» **ASSIGNMENT**
Write out again, exactly, the lines of the listing below from the first one through the one that contains "(** ** Types *)", and no other lines.

» **EXTRACTED MATERIAL**
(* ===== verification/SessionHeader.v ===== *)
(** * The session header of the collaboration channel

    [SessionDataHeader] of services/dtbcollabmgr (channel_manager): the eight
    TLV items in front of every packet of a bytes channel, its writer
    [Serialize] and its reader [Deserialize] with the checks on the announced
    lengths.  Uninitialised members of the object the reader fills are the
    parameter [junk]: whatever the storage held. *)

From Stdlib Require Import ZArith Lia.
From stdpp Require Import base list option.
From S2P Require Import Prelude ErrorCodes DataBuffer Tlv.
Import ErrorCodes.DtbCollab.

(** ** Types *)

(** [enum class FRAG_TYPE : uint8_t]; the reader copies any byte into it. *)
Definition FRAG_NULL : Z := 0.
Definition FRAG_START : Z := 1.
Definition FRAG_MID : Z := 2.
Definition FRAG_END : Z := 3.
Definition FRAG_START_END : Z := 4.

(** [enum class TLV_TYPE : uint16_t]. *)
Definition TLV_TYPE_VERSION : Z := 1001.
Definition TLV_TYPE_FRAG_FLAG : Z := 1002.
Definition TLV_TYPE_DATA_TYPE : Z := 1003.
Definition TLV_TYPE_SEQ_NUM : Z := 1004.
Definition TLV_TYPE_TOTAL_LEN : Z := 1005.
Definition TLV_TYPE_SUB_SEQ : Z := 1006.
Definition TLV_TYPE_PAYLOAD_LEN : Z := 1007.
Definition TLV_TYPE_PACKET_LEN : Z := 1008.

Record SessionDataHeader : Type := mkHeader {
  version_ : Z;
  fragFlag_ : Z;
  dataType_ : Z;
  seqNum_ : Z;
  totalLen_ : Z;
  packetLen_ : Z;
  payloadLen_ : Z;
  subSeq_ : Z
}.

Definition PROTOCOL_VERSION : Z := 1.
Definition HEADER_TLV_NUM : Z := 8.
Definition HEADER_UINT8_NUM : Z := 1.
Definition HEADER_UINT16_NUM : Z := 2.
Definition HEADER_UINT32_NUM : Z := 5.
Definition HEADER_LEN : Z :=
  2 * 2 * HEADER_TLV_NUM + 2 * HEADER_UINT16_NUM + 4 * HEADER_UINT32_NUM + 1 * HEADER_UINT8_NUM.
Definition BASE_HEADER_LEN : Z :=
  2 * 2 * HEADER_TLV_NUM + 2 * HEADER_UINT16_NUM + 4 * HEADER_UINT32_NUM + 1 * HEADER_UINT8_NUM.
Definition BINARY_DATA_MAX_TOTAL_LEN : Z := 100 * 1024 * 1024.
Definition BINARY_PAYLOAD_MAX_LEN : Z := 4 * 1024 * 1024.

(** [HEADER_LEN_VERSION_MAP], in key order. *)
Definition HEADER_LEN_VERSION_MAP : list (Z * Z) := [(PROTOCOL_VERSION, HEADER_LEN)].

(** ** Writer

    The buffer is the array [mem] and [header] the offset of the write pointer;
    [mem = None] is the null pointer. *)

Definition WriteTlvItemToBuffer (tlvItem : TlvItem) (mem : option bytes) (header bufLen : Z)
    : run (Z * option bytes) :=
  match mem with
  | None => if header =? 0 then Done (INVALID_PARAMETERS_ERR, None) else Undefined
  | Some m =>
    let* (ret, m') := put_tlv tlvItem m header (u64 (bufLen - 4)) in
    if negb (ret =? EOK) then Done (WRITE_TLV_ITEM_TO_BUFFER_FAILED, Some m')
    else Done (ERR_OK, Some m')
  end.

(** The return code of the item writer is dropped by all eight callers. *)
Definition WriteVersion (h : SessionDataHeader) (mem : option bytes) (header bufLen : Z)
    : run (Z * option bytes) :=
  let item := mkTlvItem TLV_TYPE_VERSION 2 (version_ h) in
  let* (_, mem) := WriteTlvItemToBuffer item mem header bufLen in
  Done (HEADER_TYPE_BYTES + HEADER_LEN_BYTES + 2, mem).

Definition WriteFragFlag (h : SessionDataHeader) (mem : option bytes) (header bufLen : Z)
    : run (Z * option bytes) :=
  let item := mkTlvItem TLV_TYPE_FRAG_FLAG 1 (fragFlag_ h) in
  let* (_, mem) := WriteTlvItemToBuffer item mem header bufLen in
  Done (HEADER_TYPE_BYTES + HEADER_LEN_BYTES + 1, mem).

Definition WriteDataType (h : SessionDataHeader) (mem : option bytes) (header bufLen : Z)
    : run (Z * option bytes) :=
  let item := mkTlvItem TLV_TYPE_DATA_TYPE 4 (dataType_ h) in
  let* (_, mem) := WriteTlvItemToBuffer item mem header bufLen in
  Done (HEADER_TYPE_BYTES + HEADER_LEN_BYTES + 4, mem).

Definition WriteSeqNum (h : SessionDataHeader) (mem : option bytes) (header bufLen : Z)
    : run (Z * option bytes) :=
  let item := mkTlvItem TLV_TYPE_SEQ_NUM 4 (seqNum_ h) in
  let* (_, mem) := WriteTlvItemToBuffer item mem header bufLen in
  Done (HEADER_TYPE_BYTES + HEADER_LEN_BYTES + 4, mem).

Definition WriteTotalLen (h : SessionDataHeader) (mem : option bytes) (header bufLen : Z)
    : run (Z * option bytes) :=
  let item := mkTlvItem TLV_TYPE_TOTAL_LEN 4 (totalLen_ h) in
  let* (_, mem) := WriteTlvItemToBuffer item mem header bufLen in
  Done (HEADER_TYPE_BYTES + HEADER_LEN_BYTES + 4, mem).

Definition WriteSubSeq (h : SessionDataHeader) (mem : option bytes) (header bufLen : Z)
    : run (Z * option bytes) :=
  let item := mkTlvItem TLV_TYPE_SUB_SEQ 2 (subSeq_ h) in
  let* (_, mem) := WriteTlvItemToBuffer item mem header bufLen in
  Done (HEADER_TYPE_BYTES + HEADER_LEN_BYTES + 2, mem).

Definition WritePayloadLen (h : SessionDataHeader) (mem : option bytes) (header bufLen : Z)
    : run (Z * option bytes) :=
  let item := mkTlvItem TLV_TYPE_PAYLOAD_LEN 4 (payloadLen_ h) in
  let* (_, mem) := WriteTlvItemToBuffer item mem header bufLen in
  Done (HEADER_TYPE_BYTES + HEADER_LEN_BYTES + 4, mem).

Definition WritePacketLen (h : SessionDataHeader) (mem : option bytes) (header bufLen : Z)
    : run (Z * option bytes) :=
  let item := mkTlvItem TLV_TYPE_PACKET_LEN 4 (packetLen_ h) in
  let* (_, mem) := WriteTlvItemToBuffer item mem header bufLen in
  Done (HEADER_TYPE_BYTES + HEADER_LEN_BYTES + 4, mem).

» **EXERCISE OUTPUT**
(* ===== verification/SessionHeader.v ===== *)
(** * The session header of the collaboration channel

    [SessionDataHeader] of services/dtbcollabmgr (channel_manager): the eight
    TLV items in front of every packet of a bytes channel, its writer
    [Serialize] and its reader [Deserialize] with the checks on the announced
    lengths.  Uninitialised members of the object the reader fills are the
    parameter [junk]: whatever the storage held. *)

From Stdlib Require Import ZArith Lia.
From stdpp Require Import base list option.
From S2P Require Import Prelude ErrorCodes DataBuffer Tlv.
Import ErrorCodes.DtbCollab.

(** ** Types *)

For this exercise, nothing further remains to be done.